Mom asking for help raising $1 million to cover costs of clinical trials for treatment of rare disorder

Maxwell Freed
Posted at 4:00 PM, Aug 01, 2019
and last updated 2019-08-02 13:35:14-04

A mother from Pueblo is fighting for her son's life. 2-year-old Maxwell Freed faces a genetic disease which could have devastating consequences as the days go by.

News 5's Jessica Barreto caught up Amber Freed today to talk with her about spearheading an effort to find a cure.

The cure comes in the form of gene replacement therapy, and the complete testing for that would cost nearly $5 million. But Amber has a team of scientists at the University of Texas Southwestern working to test this on mice as part of a pre-clinical trial.

"This disease messed with the wrong mother," Freed said.

Freed hopes the pre-clinical trials on mice will prove successful, so she bring those results to the Food and Drug Administration this fall and start trials on humans.

Two-year-old Maxwell SLC6A1 epileptic encephalopathy. The code is the name for the mutating gene causing the health problems.

At around three years of age, it can lead to a form of epilepsy coupled with regression.

"One thing that people say to me is, 'Take care of yourself.' But whenever I try to sleep, I can just hear a clock ticking," Freed said.
"And I know there's something more I can do."

That's why Maxwell's mother is working to fund trials so the cure can be made available to everyone.

"Time is absolutely of the essence for us. We have a window of time where we can treat him and he would actually be cured from this disease. And he would be able to go on and have every other opportunity that other kids have," says Amber Freed.

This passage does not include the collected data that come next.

(** [Math.max] and [Math.min] of two finite numbers: one of the two. *)
Definition max (a b : Q) : Q := if Qle_bool a b then b else a.
Definition min (a b : Q) : Q := if Qle_bool a b then a else b.

Record pagination := {
  page : Q;
  limit : Q;
  offset : Q
}.

(** [parsePagination(req)], given [Number(req.query.page)] and
    [Number(req.query.limit)] for the parameters that are present ([None]
    for an absent one, which [??] replaces by 1 and by 20).  [page] and
    [limit] are exact in the source as they are here; the product for
    [offset] is rounded there. *)
Definition parsePagination (query_page query_limit : option jsnumber) : pagination :=
  let pageRaw := default (Finite 1) query_page in
  let limitRaw := default (Finite 20) query_limit in
  let page :=
    match isFinite pageRaw with Some q => max 1 q | None => 1%Q end in
  let limit :=
    match isFinite limitRaw with Some q => min 100 (max 10 q) | None => 20%Q end in
  {| page := page; limit := limit; offset := ((page - 1) * limit)%Q |}.

(** [Array.prototype.sort] with the comparator [(a, b) => a.id - b.id]: the
    stable sort by [id]; here by insertion, each element going before the
    first one of the sorted rest whose [id] is not smaller. *)
Fixpoint insert_by_id (x : Z * string) (l : list (Z * string)) : list (Z * string) :=
  match l with
  | [] => [x]
  | y :: l' => if x.1 <=? y.1 then x :: l else y :: insert_by_id x l'
  end.

Definition sort_by_id (l : list (Z * string)) : list (Z * string) :=
  foldr insert_by_id [] l.

(** [listAvailableCourses()]: the courses of [config.yaml] as (id, title),
    sorted by id; the empty list when loading throws.  (Ids are integers, so
    the [Number.isFinite] filter keeps them all.) *)
Definition listAvailableCourses (w : world) : M (list (Z * string)) :=
  try_catch
    (config <- loadAppConfig w ;;
     let courses := (λ course, (cc_id course, cc_title course)) <$> courses config in
     ret (sort_by_id courses))
    (λ _, ret []).

End Admin.

(** [UPDATE user_courses SET is_favorite = NOT is_favorite
     WHERE user_id = ? AND course_id = ?] *)
Definition toggle_row (userId courseId : Z) (r : entitlement) : entitlement :=
  if decide (uc_user_id r = userId ∧ uc_course_id r = courseId)
  then {| uc_id := uc_id r; uc_user_id := uc_user_id r;
          uc_course_id := uc_course_id r;
          uc_is_favorite := negb (uc_is_favorite r);
          uc_purchased_at := uc_purchased_at r |}
  else r.

Inductive favorite_reply :=
  | FavoriteJson (isFavorite : bool)   (* { success: true, data: { isFavorite } } *)
  | FavoriteNext (e : error).

(** [toggleFavorite(req, res, next)] of the user controller, for the
    authenticated user and the text of [req.params.id]. *)
Definition toggleFavorite (user_id : Z) (param_id : string) : M favorite_reply :=
  try_catch
    (match Js.parseInt10 param_id with
     | None => throw (createError "Invalid course ID" 400)
     | Some courseId =>
         (* Toggle favorite *)
         modify (set_user_courses (fmap (toggle_row user_id courseId))) ;;
         (* Get new status *)
         s <- get_store ;;
         let result := select_user_courses user_id courseId s in
         (* Invalidate cache *)
         cache_del (CACHE_KEYS.USER_COURSES user_id) ;;
         ret (FavoriteJson (default false (uc_is_favorite <$> head result)))
     end)
    (λ e, ret (FavoriteNext e)).

(** * Properties *)

(** ** Strings *)

Lemma upper_char_idem c : Js.upper_char (Js.upper_char c) = Js.upper_char c.
Proof. destruct c as [[] [] [] [] [] [] [] []]; reflexivity. Qed.

Lemma toUpperCase_idem s : Js.toUpperCase (Js.toUpperCase s) = Js.toUpperCase s.
Proof.
  induction s as [|c s IH]; simpl; [reflexivity|].
  by rewrite upper_char_idem, IH.
Qed.

(** [normalizeCurrency(undefined, c)] only puts [c] in upper case. *)
Lemma normalizeCurrency_absent fb : normalizeCurrency None fb = Js.toUpperCase fb.
Proof. reflexivity. Qed.

Lemma normalizeCurrency_idem_absent v fb :
  normalizeCurrency None (normalizeCurrency v fb) = normalizeCurrency v fb.
Proof. unfold normalizeCurrency. simpl. apply toUpperCase_idem. Qed.

(** The cases of [currency.test.ts]. *)
Example normalizeCurrency_provided :
  normalizeCurrency (Some "usd") "EUR" = "USD" ∧
  normalizeCurrency (Some "  gbp  ") "EUR" = "GBP".
Proof. split; reflexivity. Qed.

Example normalizeCurrency_missing :
  normalizeCurrency (Some "") "EUR" = "EUR" ∧
  normalizeCurrency None "EUR" = "EUR".
Proof. split; reflexivity. Qed.

(** ** Custom id parsing *)

Lemma span_digits_all d :
  all_digits d = true → Js.span_digits d = (d, EmptyString).
Proof.
  induction d as [|c d IH]; simpl; [reflexivity|].
  intros [Hc Hd]%andb_prop. rewrite Hc, (IH Hd). reflexivity.
Qed.

Lemma span_digits_stop d c r :
  all_digits d = true → Js.is_digit c = false →
  Js.span_digits (d +:+ String c r) = (d, String c r).
Proof.
  intros Hd Hc. induction d as [|a d IH]; simpl.
  - by rewrite Hc.
  - simpl in Hd. apply andb_prop in Hd as [Ha Hd].
    rewrite Ha, (IH Hd). reflexivity.
Qed.

Lemma strip_prefix_append p s : Js.strip_prefix p (p +:+ s) = Some s.
Proof.
  induction p as [|a p IH]; simpl; [reflexivity|].
  by rewrite Ascii.eqb_refl.
Qed.

Lemma match_custom_id_here_exact du dc :
  all_digits du = true → all_digits dc = true →
  Js.is_empty du = false → Js.is_empty dc = false →
  match_custom_id_here ("user_" +:+ du +:+ "_course_" +:+ dc) = Some (du, dc).
Proof.
  intros Hu Hc Eu Ec. unfold match_custom_id_here.
  rewrite strip_prefix_append.
  change ("_course_" +:+ dc) with (String "_" ("course_" +:+ dc)).
  rewrite (span_digits_stop du "_" _ Hu eq_refl), Eu.
  change (String "_" ("course_" +:+ dc)) with ("_course_" +:+ dc).
  rewrite strip_prefix_append, (span_digits_all dc Hc), Ec. reflexivity.
Qed.

Lemma match_custom_id_first s g :
  match_custom_id_here s = Some g → match_custom_id s = Some g.
Proof. intros H. destruct s; cbn [match_custom_id]; by rewrite H. Qed.

Lemma digit_not_space_or_sign c :
  Js.is_digit c = true →
  Js.is_space c = false ∧ c ≠ "-"%char ∧ c ≠ "+"%char.
Proof. destruct c as [[] [] [] [] [] [] [] []]; cbv; try done; intuition done. Qed.

(** On a non-empty string of digits [parseInt(d, 10)] is the number the
    digits spell: what the handlers compute from a captured group. *)
Lemma parseInt10_digits d :
  all_digits d = true → Js.is_empty d = false →
  Js.parseInt10 d = Some (Js.digits_value d).
Proof.
  intros Hd Hne. destruct d as [|c d]; [done|].
  pose proof Hd as [Hc _]%andb_prop.
  destruct (digit_not_space_or_sign c Hc) as (Hsp & Hm & Hp).
  unfold Js.parseInt10. cbn [Js.trim_start]. rewrite Hsp.
  assert ((match String c d with
           | String "-" r => (true, r)
           | String "+" r => (false, r)
           | _ => (false, String c d)
           end) = (false, String c d)) as ->.
  { destruct c as [[] [] [] [] [] [] [] []]; done. }
  by rewrite (span_digits_all _ Hd).
Qed.

(** A custom id of the exact form parses to the two numbers it spells. *)
Lemma parse_custom_id_exact du dc :
  all_digits du = true → all_digits dc = true →
  Js.is_empty du = false → Js.is_empty dc = false →
  parse_custom_id ("user_" +:+ du +:+ "_course_" +:+ dc)
  = Some (Js.digits_value du, Js.digits_value dc).
Proof.
  intros Hu Hc Eu Ec. unfold parse_custom_id.
  by rewrite (match_custom_id_first _ _ (match_custom_id_here_exact du dc Hu Hc Eu Ec)).
Qed.

Lemma exact_custom_id_form_parses customId :
  exact_custom_id_form customId → is_Some (parse_custom_id customId).
Proof.
  intros (du & dc & Hu & Hc & Eu & Ec & ->).
  rewrite parse_custom_id_exact by done. by eexists.
Qed.

Lemma exact_custom_id_form_here customId :
  exact_custom_id_form customId →
  ∃ du dc, match_custom_id_here customId = Some (du, dc) ∧
           customId = "user_" +:+ du +:+ "_course_" +:+ dc.
Proof.
  intros (du & dc & Hu & Hc & Eu & Ec & ->). exists du, dc.
  by rewrite match_custom_id_here_exact.
Qed.











Example parse_custom_id_scenario : parse_custom_id "user_42_course_7" = Some (42, 7).
Proof. reflexivity. Qed.

Example parse_custom_id_no_course : parse_custom_id "user_42_course_" = None.
Proof. reflexivity. Qed.

Example parse_custom_id_leading_zeros :
  parse_custom_id "user_007_course_010" = Some (7, 10).
Proof. reflexivity. Qed.

(** ** The capture-completed handler, case by case *)

Ltac unfold_handler :=
  unfold bind, ret, throw, try_catch, modify, get_store, await, cache_del,
    run_store, run_outcome in *.

Lemma event_ids_Some event u c :
  event_ids event = Some (u, c) →
  ∃ customId, Js.truthy (rs_custom_id (resource event)) = Some customId ∧
              parse_custom_id customId = Some (u, c).
Proof.
  unfold event_ids. destruct (Js.truthy _) as [cid|]; simpl; [|done].
  intros H. by exists cid.
Qed.

Lemma event_ids_None event :
  event_ids event = None →
  Js.truthy (rs_custom_id (resource event)) = None ∨
  ∃ customId, Js.truthy (rs_custom_id (resource event)) = Some customId ∧
              parse_custom_id customId = None.
Proof.
  unfold event_ids. destruct (Js.truthy _) as [cid|]; simpl; [|by left].
  intros H. right. by exists cid.
Qed.

Lemma loadCourseMetadata_available w c cfg cc s :
  course_available w c cfg cc →
  loadCourseMetadata w c s =
  (Done (Some {| meta_title := cc_title cc; meta_price := cc_price cc;
                 meta_currency :=
                   normalizeCurrency (cc_currency cc) (app_defaultCurrency cfg) |}), s).
Proof.
  intros (_ & Hcfg & Hfind).
  unfold loadCourseMetadata, getCourseConfig, loadAppConfig. unfold_handler.
  rewrite Hcfg. simpl. by rewrite Hfind.
Qed.

Lemma resolvePaypalCurrency_loaded w cfg v s :
  config_yaml w = Ok cfg →
  resolvePaypalCurrency w v s =
  (Done (normalizeCurrency v
           (normalizeCurrency (payments_paypal_currency cfg)
              (app_defaultCurrency cfg))), s).
Proof.
  intros Hcfg. unfold resolvePaypalCurrency, loadAppConfig. unfold_handler.
  by rewrite Hcfg.
Qed.

(** Loading metadata or resolving a currency never touches the store. *)
Lemma loadCourseMetadata_store w c s : snd (loadCourseMetadata w c s) = s.
Proof.
  unfold loadCourseMetadata, getCourseConfig, loadAppConfig. unfold_handler.
  destruct (config_yaml w); simpl; [|done]. by destruct (find _ _).
Qed.

Lemma resolvePaypalCurrency_store w v s : snd (resolvePaypalCurrency w v s) = s.
Proof.
  unfold resolvePaypalCurrency, loadAppConfig. unfold_handler.
  by destruct (config_yaml w).
Qed.

(** A capture-completed event without a usable custom id is dropped. *)
Lemma completed_dropped w event s :
  event_ids event = None →
  handlePaymentCaptureCompleted w event s = (Done tt, s).
Proof.
  intros [H | (cid & H & Hp)]%event_ids_None;
    unfold handlePaymentCaptureCompleted; rewrite H; [done|]. by rewrite Hp.
Qed.

(** When the entitlement is already there the handler stops before any write,
    whatever the world looks like. *)
Lemma completed_entitled_store w event u c s :
  event_ids event = Some (u, c) →
  select_user_courses u c s ≠ [] →
  run_store (handlePaymentCaptureCompleted w event) s = s.
Proof.
  intros (cid & H & Hp)%event_ids_Some Hex.
  unfold handlePaymentCaptureCompleted, run_store. rewrite H, Hp.
  destruct (course_dir_exists w c); simpl; [|done].
  unfold bind at 1.
  pose proof (loadCourseMetadata_store w c s) as Hm.
  destruct (loadCourseMetadata w c s) as [[[meta|]|e] s'];
    simpl in Hm; subst s'; try done.
  unfold bind at 1.
  pose proof (resolvePaypalCurrency_store w (Some (meta_currency meta)) s) as Hr.
  destruct (resolvePaypalCurrency w (Some (meta_currency meta)) s) as [[cur|e] s'];
    simpl in Hr; subst s'; try done.
  unfold bind at 1, get_store.
  destruct (select_user_courses u c s); [done|]. reflexivity.
Qed.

Even though Amber lives in Denver now, her hometown community has helped raise $20,000 for to help her reach her goal of $1 million to cover the cost of a pre-clinical trial.

"I just can't imagine what she's going through on a day-to-day basis," said Autumn Dowling, manager of the Do Drop Inn restaurant, where staff have helped organize several fundraising events.
"I just wanted to help in any way and that's a huge financial burden."

"It was really a spark that lit a fire for fundraising for us," Freed added.

But this is only the beginning, and Freed won't stop until Maxwell has the guarantee of living a normal life.

"I'm a mother fighting to help her son have a chance at life. He is my entire world. I will never stop fighting."